PATIENTS AND METHODS
Patients (n = 1495) with cT ≥ 3 tumors, or negative hormone-receptor status, or positive hormone-receptor and clinically node-positive disease received four times epirubicin/cyclophosphamide and were thereafter randomly assigned to four times docetaxel (Taxotere), or four times docetaxel/capecitabine over 24 weeks, or four times docetaxel followed by capecitabine over 36 weeks. Patients with HER2-positive tumors received 1 year of trastuzumab, starting with the first chemotherapy cycle. Follow-up was available for a median of 5.4 years.
RESULTS
Outcome was not improved for patients receiving capecitabine (HR 0.92; P = 0.463 for DFS and HR 93; P = 0.618 for OS) as well as for patients receiving 36 weeks of chemotherapy (HR 0.97; P = 0.818 for DFS and HR 0.97; P = 0.825 for OS). Trastuzumab-treated patients with HER2-positive disease showed similar DFS (P = 0.305) but a significantly better adjusted OS (P = 0.040) when compared with patients with HER2-negative disease treated with chemotherapy alone.
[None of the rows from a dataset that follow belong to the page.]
Definition _get_room_info (parsed_dict : json) (max_events : Z)
    (olm : option Olm) : result RoomInfo :=
  joined <- getitem parsed_dict "join" ;;
  keys <- dict_items joined ;;
  let joined_rooms :=
    fold_left (fun d kv => dict_set (fst kv) None d) keys [] in
  let invited_rooms := [] in
  let left_rooms := [] in
  joined' <- getitem parsed_dict "join" ;;
  items <- dict_items joined' ;;
  joined_rooms' <- joined_rooms_loop items joined_rooms ;;
  Ok (mkRoomInfo invited_rooms joined_rooms' left_rooms).

Definition from_dict (parsed_dict : json) (max_events : Z)
    (olm : option Olm) : result Response :=
  let partial := false in
  match
    validate parsed_dict Schemas.sync ;;;
    raw_rooms <- getitem parsed_dict "rooms" ;;
    _get_room_info raw_rooms max_events olm
  with
  | Raise (SchemaExn _) => ErrorResponse.from_dict parsed_dict
  | Raise e => Raise e
  | Ok rooms =>
      next_batch <- getitem parsed_dict "next_batch" ;;
      Ok (SyncRepsponse next_batch rooms partial)
  end.
End Decoder.
End SyncRepsponse.

(** ** To-device messages ([event_builders/direct_messages.py]) *)

(** The base class [EventBuilder]: something that renders with [as_dict]. *)
Class EventBuilder (A : Type) : Type :=
  as_dict : A -> json.

Module ToDeviceMessage.
Record t : Type := mk {
  type : string;
  recipient : string;
  recipient_device : string;
  content : json
}.

Definition as_dict (self : t) : json :=
  JObj [("messages",
         JObj [(recipient self,
                JObj [(recipient_device self, content self)])])].
End ToDeviceMessage.

#[export] Instance ToDeviceMessage_builder : EventBuilder ToDeviceMessage.t :=
  ToDeviceMessage.as_dict.

(** A subclass with no attribute and no method of its own. *)
Module DummyMessage.
Record t : Type := mk { super : ToDeviceMessage.t }.
End DummyMessage.

#[export] Instance DummyMessage_builder : EventBuilder DummyMessage.t :=
  fun self => ToDeviceMessage.as_dict (DummyMessage.super self).

(** A subclass with four more attributes; [as_dict] is inherited. *)
Module RoomKeyRequestMessage.
Record t : Type := mk {
  super : ToDeviceMessage.t;
  request_id : string;
  session_id : string;
  room_id : string;
  algorithm : string
}.
End RoomKeyRequestMessage.

#[export] Instance RoomKeyRequestMessage_builder
  : EventBuilder RoomKeyRequestMessage.t :=
  fun self => ToDeviceMessage.as_dict (RoomKeyRequestMessage.super self).

(** ** What the decoders rely on from each schema

    After a schema has accepted a payload the code subscripts the payload
    without a further check.  [SchemaContract] lists, schema by schema,
    the shape those subscripts need. *)

Definition is_dict (v : json) : Prop := exists items, v = JObj items.

Definition has_key (d : json) (k : string) : Prop :=
  exists v, getitem d k = Ok v.

Definition accepts `{SchemaValidator} (schema : Schemas.t) (p : json) : Prop :=
  validate_json p schema = None.

Definition error_sound `{SchemaValidator} : Prop :=
  forall p, accepts Schemas.error p ->
    has_key p "error" /\ has_key p "errcode".

Definition room_event_sound `{SchemaValidator} : Prop :=
  forall p, accepts Schemas.room_event p ->
    is_dict p /\
    has_key p "event_id" /\ has_key p "sender" /\
    has_key p "origin_server_ts" /\ has_key p "type" /\
    (forall u, getitem p "unsigned" = Ok u -> is_dict u).

Definition redacted_event_sound `{SchemaValidator} : Prop :=
  forall p, accepts Schemas.redacted_event p ->
    exists u because content,
      getitem p "unsigned" = Ok u /\
      getitem u "redacted_because" = Ok because /\
      has_key because "sender" /\
      getitem because "content" = Ok content /\ is_dict content.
Recorded long-term cardiac toxicity was low.
CONCLUSIONS
Long-term results, similar to the results of pCR, do not support the use of capecitabine in the neoadjuvant setting in addition to an anthracycline-taxane-based chemotherapy. However, the results support previous data showing a benefit of trastuzumab as predicted by higher pCR rates.